The MSRB also issued two draft interpretive notices for Rule G-17 explaining how fair-dealing requirements would be extended to municipal advisers and how the rule applies to underwriters.

Muni advisers became subject to Securities and Exchange Commission registration and board oversight on Oct. 1, under Dodd-Frank. That law delegated to the MSRB the task of delineating the scope of the fiduciary duty requirement for advisers.

The board asked market participants to comment on the draft Rule G-36 as well as both interpretive notices on Rule G-17 by April 11. Preliminary reaction from municipal market participants was muted Monday, as they analyzed the new requirements and pondered their scope.

“People always feel justifiably nervous about broad regulatory actions,” said Robert Doty, president of the independent financial advisory firm, American Governmental Financial Services Co., who had not had an opportunity to study the releases.

But several market participants were concerned about the MSRB’s decision to weigh in on these issues before the Securities and Exchange Commission has finalized whether broker-dealers must register as muni advisers.
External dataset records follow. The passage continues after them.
(* ===== verification/Frontend.v ===== *)
(** * Frontend: the browser client of [src/FrontEnd/index.js]

    State ([fstate]): the module-level variables of [index.js]
    ([locations], [siteToDeviceMap], [locationToFirewall],
    [locationNameToMarker], [currentLocation], [deviceKind],
    [firewallOnlineStatus], [offlineUnifiDevicesByLocation], [infoWindow]),
    the notification panel of [Notifications], the device side panel of
    [DevicePanel.js] ([devicePanel], [devicePanelOpen]), the state of the
    backend the client talks to, and the log of the requests it sent.
    Markers are modelled by the colour of their pin, the info window by
    its content ([createInfoWindowHTML]), position, anchor and open
    state, panels by the HTML they show.

    The backend is any [HttpService] (section variable): the theorems of
    this file hold whatever the backend answers.  The order of the
    device list that [formatDeviceList] sorts in place is given by
    [sort_devices], the [Array.prototype.sort] call with the comparator
    of lines 39-45 (a section variable: the order is the engine's);
    the theorem that [formatDeviceList] builds the panel assumes of it
    the contract [sort_contract] with [compare_devices] of [Render].

    Operations, one per function of the source: [fetchData],
    [getOfflineUnifiDevices], [formatDeviceList], [updateDevicePanel],
    [updateMarker], [updateNotificationMenu], [requestUpdateFirewallInfo]
    and [requestUnifiDeviceInfo] with their response handlers,
    [requestLocationInfo], [requestDeviceList], and the start-up
    functions [initLocationsArray], [initSiteToDeviceMap],
    [initOfflineUnifiDevicesByLocationMap], [initMap], [callFunctions];
    the info window ([createInfoWindowHTML], [updateInfoWindow], the
    buttons of [registerButtonCallBacks], the [closeclick] listener); the
    events of the page ([run_event]).  The spec-level functions
    [marker_color], [notification_text], [derive] and the abstraction
    [site_view] state what a site refresh must show. *)

From stdpp Require Import base list strings sets.
From Stdlib Require Import ZArith.
From S2P Require Import Prelude JsString Json Render JsMap Http Notifications.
As currently written, Rule G-36 is based on the Dodd-Frank Act’s definition of muni adviser and does not extend to broker-dealers. If the SEC requires dealer-advisers to register, the board could re-release its drafts for additional comments.

“We need to settle who is a municipal adviser,” said William Daly, senior vice president of government relations for the Bond Dealers of America. “It’s a little hard to comment if you don’t know who it applies to.”
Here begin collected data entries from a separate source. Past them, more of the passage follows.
(** The registered change-event handler: it is called with the event and
    may throw. *)
Definition Handler : Type := ChangeEvent -> result js_error unit.

Definition emit (x : effect) : SE (list effect) unit :=
  se_modify (λ tr, (tr ++ [x])%list).

Section Payload.
Context `{JsRuntime}.
Variable database : string.              (* this.config.database *)
Variable changeEventHandler : option Handler.
Variables uuid now : string.             (* uuidv4(), new Date().toISOString() *)

(** The object literal of [handleNotification]. *)
Definition build_event (payload : string) : result js_error ChangeEvent :=
  match JSON_parse payload with
  | None => Threw (SyntaxError "Unexpected token in JSON")
  | Some data =>
      let! id := get data "id" in
      let! ts := get data "timestamp" in
      let! timestamp :=
        (if truthy ts
         then match epoch_to_iso ts with
              | Some iso => Returned iso
              | None => Threw (RangeError "Invalid time value")
              end
         else Returned now) in
      let! op := get data "operation" in
      let! operation := mapOperationType op in
      let! table := get data "table" in
      let! schema := get data "schema" in
      let! d := get data "data" in
      Returned {| ev_id := js_or id (VString uuid);
                  ev_timestamp := timestamp;
                  ev_operation := operation;
                  ev_database := database;
                  ev_table := table;
                  ev_schema := schema;
                  ev_data_new := Some (js_or (get_opt d "new") VNull);
                  ev_data_old := Some (js_or (get_opt d "old") VNull) |}
  end.

(** [emitChangeEvent(event)] *)
Definition emitChangeEvent (event : ChangeEvent) : SE (list effect) unit :=
  do! _ := emit (LogDebug "Change event") in
  match changeEventHandler with
  | Some handler =>
      do! _ := emit (HandlerCalled event) in
      se_lift (handler event)
  | None => emit (LogWarn "No change event handler registered to process events")
  end.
On its face, draft Rule G-36 is straightforward. “In the conduct of its municipal activities on behalf of municipal entities,” it says, “a municipal adviser shall be subject to a fiduciary duty, which shall include a duty of loyalty and a duty of care.”

In the interpretative notice accompanying the rule, however, the board outlines a series of mandatory disclosure obligations governing compensation and conflicts of interest, making clear that municipal advisers must act in the issuer’s best interests regardless of the their own.
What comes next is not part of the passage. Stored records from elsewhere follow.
(** ** Updates, entry by entry *)

Lemma apply_updates_map (us : list Update) (prev : list Message) :
  apply_updates us prev = map (deliver us) prev.
Proof.
  revert prev. induction us as [|u us IH]; intros prev.
  - simpl. now rewrite map_id.
  - unfold apply_updates, deliver in *. simpl. rewrite IH.
    unfold apply_update. now rewrite map_map.
Qed.

Lemma rewrite_msg_id (r : Rewrite) (msg : Message) :
  id (rewrite_msg r msg) = id msg.
Proof. now destruct r. Qed.

Lemma deliver_id (us : list Update) (msg : Message) :
  id (deliver us msg) = id msg.
Proof.
  revert msg. induction us as [|u us IH]; intros msg; [reflexivity|].
  unfold deliver in *. simpl. rewrite IH.
  destruct (String.eqb (id msg) (target u)); [apply rewrite_msg_id | reflexivity].
Qed.

Lemma deliver_app (us vs : list Update) (msg : Message) :
  deliver (us ++ vs) msg = deliver vs (deliver us msg).
Proof. unfold deliver. apply fold_left_app. Qed.

(** Updates aimed at another id leave an entry as it is. *)
Lemma deliver_other (us : list Update) (msg : Message) :
  (forall u, In u us -> target u <> id msg) -> deliver us msg = msg.
Proof.
  revert msg. induction us as [|u us IH]; intros msg H; [reflexivity|].
  unfold deliver in *. simpl.
  destruct (String.eqb_spec (id msg) (target u)) as [E|_].
  - exfalso. apply (H u); [now left | now symmetry].
  - apply IH. intros v Hv. apply H. now right.
Qed.

Lemma deliver_content_only (aid : string) (us : list Update) (msg : Message) :
  Forall (content_only aid) us -> modelName (deliver us msg) = modelName msg.
Proof.
  revert msg. induction us as [|u us IH]; intros msg H; [reflexivity|].
  inversion H as [|? ? [_ [c Hc]] Hus]; subst.
  unfold deliver in *. simpl. rewrite IH by assumption.
  destruct (String.eqb (id msg) (target u)); [|reflexivity].
  now rewrite Hc.
Qed.

(** ** The emission loop *)

Lemma concat_cons (c : string) (l : list string) :
  String.concat EmptyString (c :: l) = c ++ String.concat EmptyString l.
Proof.
  destruct l; simpl; [now rewrite append_empty_r | reflexivity].
Qed.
At the beginning of engagements, muni advisers must disclose in writing any material conflicts, including payments related to obtaining municipal advisory business, third-party payments related to the engagement, and other engagements or relationships that might impair the adviser’s ability to act in the issuer’s best interests.

Advisers must obtain informed consent from the issuer. If a conflict arises after the engagement has begun, the adviser must stop providing services and obtain written informed consent before continuing. And if an adviser believes the issuer did not provide informed consent, it must take additional steps to inform officials of the nature and implications of its conflicts.

An adviser must also tell an issuer if it reasonably believes a proposed financing is not in the issuer’s best interest, even if doing so adversely affects the adviser’s compensation. Though Rule G-36 does not prohibit contingency fees, it would prod advisers to disclose them.

A draft consent form, appended to the rule, says contingent fees may create an incentive for the adviser to recommend unnecessary or disadvantageous financings.

Rule G-36 also prohibits “unmanageable” conflicts, such as kickbacks and excessive compensation, reasoning that no municipal official could provide informed consent, even if fully informed about them. The rule does not explain when compensation would veer into the realm of excess, but says fees “so disproportionate” the adviser could not act in the issuer’s best interests would violate the adviser’s duty of loyalty, even if disclosed.

In a separate section, devoted to the duty of care, Rule G-36 bars muni advisers from undertaking engagements if they lack sufficient knowledge and expertise to provide informed advice.

A muni adviser should not undertake a swap advisory engagement unless it can evaluate the transaction, as well as its risks, pricing and appropriateness. The rule would also require an FA to investigate reasonably feasible financing alternatives that would better serve the issuer’s interests, and advise the issuer about them.

Under the proposed interpretative notices for Rule G-17, which previously applied only to municipal securities dealers, muni advisers would fall within the provision’s fair-dealing requirement, prohibiting them from engaging in any deceptive, dishonest, and unfair practices. As a practical matter, the board says, any muni adviser who violates Rule 17 would also violate Rule 36.

Still, the board’s action was just the first step in a long process, likely to extend over several years.

“We’re only at the beginning stages of this,” Doty said. “It will be interesting to see how this all shakes out.”